The reason for this is that it is practically impossible to make direct measurements of the heat production. The most one can do is to take simultaneously defined empirical quantum yields of fluorescence Φfl and of photosynthesis Φph and use them to calculate the yields of the heat production as values complementary to the unity of the sum of the quantum yields of fluorescence and photosynthesis, that is, on the basis of relationships that are rearrangements of equation (1). MK-2206 molecular weight Unfortunately, I neither possess nor have been unable to find in the available
literature such data containing yield ΦH indirectly determined empirically for different environmental conditions in the sea in quantities sufficient to make statistical generalizations. In this situation, to derive the model of the dependence of the heat production in the sea on environmental selleck chemical factors I have used two models that I developed
independently or in cooperation with others, the successively updated versions of which were published in the reports mentioned below. These are models of two complementary means by which the excitation energies of pigment molecules in the photosynthetic apparatus are dissipated, namely, photosynthesis in the sea and the Sun-Induced Chlorophyll a Fluorescence (SICF) in the sea. These models and the results of the subsequent modelling performed on their basis will now be described. As already mentioned, the model description of the dependence of the heat production in the sea on environmental factors, presented in this work, is a kind of synthesis of two models that I developed earlier
independently or with the cooperation of other scientists.

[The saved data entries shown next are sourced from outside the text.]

(** what a child did reaches the caller as what it did: the wait status
    keeps its kind and carries the signal's Linux number, and the emulated
    waitid reports that same event in si_code and si_status, for every exit
    code, every signal with or without a core, every stop, and a resume. *)
Theorem waitid_reports_event windows wait4 handled uid idtype id lin pid e rc :
  event_ok e -> event_ok (renumber signum_to_linux e) ->
  waitid_target idtype id = Ok pid ->
  has lin (Z.lnot waitid_known) = false -> has lin waitid_events = true ->
  has lin SHIM_LIN_WNOWAIT = false ->
  0 < rc ->
  (exists opts, wopts_to_host windows (waitid_wopts lin) = Ok opts /\
                wait4 pid true opts = Ok (rc, encode_event e)) ->
  (exists raised,
    shim_wait4 windows wait4 handled pid true (waitid_wopts lin) =
    Ok (Waited rc (Some (encode_event (renumber signum_to_linux e))) raised)) /\
  waitid_emulate windows wait4 handled uid idtype id true lin =
  Ok (Some (WaitInfo SHIM_LIN_SIGCHLD (fst (info_of (renumber signum_to_linux e))) rc uid
              (snd (info_of (renumber signum_to_linux e))))).
Proof.
  intros He Hre Htarget Hknown Hev Hnw Hrc (opts & Hopts & Hwait).
  assert (Hw : exists raised, shim_wait4 windows wait4 handled pid true (waitid_wopts lin) =
    Ok (Waited rc (Some (encode_event (renumber signum_to_linux e))) raised)).
  { unfold shim_wait4. rewrite Hopts, Hwait. rewrite (proj2 (Z.ltb_lt _ _) Hrc). cbn [andb].
    rewrite wstatus_renumbers by done. eauto. }
  split; [done|]. destruct Hw as [raised Hw]. unfold waitid_emulate.
  rewrite Hknown, Hev, Hnw. cbn [negb orb]. rewrite Htarget, Hw. cbn [negb wt_rc wt_status default].
  rewrite (proj2 (Z.eqb_neq rc 0)) by lia. rename id into target. unfold id. rewrite waitid_event_encode by done.
  by destruct (info_of _).
Qed.
End statuses.

(** ** On a concrete host *)

Lemma wopts_to_host_exact_witness :
  @wopts_to_host linux_consts true 9 = Ok (Z.lor (Z.lor (@host_const linux_consts "WNOHANG") 0) 0).
Proof.
  etrans; [apply (@wopts_to_host_exact linux_consts true 9); lia|]. reflexivity.
Defined.

Lemma waitid_reports_event_witness :
  @waitid_emulate linux_consts false (fun _ _ _ => Ok (41, 0x8b)) false 1000 SHIM_LIN_P_ALL 0 true 4 =
  Ok (Some (WaitInfo SHIM_LIN_SIGCHLD SHIM_LIN_CLD_DUMPED 41 1000 11)).
Proof.
  refine (proj2 (@waitid_reports_event linux_consts false (fun _ _ _ => Ok (41, 0x8b)) false 1000
    SHIM_LIN_P_ALL 0 4 (-1) (Killed 11 true) 41 _ _ eq_refl eq_refl eq_refl eq_refl eq_refl _)).
  - split; reflexivity.
  - vm_compute. done.
  - exists 0. split; vm_compute; reflexivity.
Defined.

The first is the model of photosynthesis in the sea and, in particular, its quantum yield Φph. It was developed successively, starting in 1992 (Woźniak et al., 1992a, Woźniak et al., 1992b, Woźniak et al., 1995, Woźniak et al., 2002, Woźniak et al., 2003, Woźniak et al., 2007, Dera, 1995 and Ficek et also al., 2000), and the latest synthetic version can be found in Ostrowska (2012). This model is founded on the results of statistical analyses of primary production measured in situ, and the basic environmental parameters governing this production (temperature, irradiance, chlorophyll concentration) in different trophic types of basins of the World Ocean, though mainly in the Black and Baltic Seas. The other model I am going to use in this work is the model of the quantum yield of the natural fluorescence of chlorophyll a in the sea Φfl, which I have been working on since 2009 ( Ostrowska, 2010 and Ostrowska, 2011); the latest updated version will be found in Ostrowska (2012).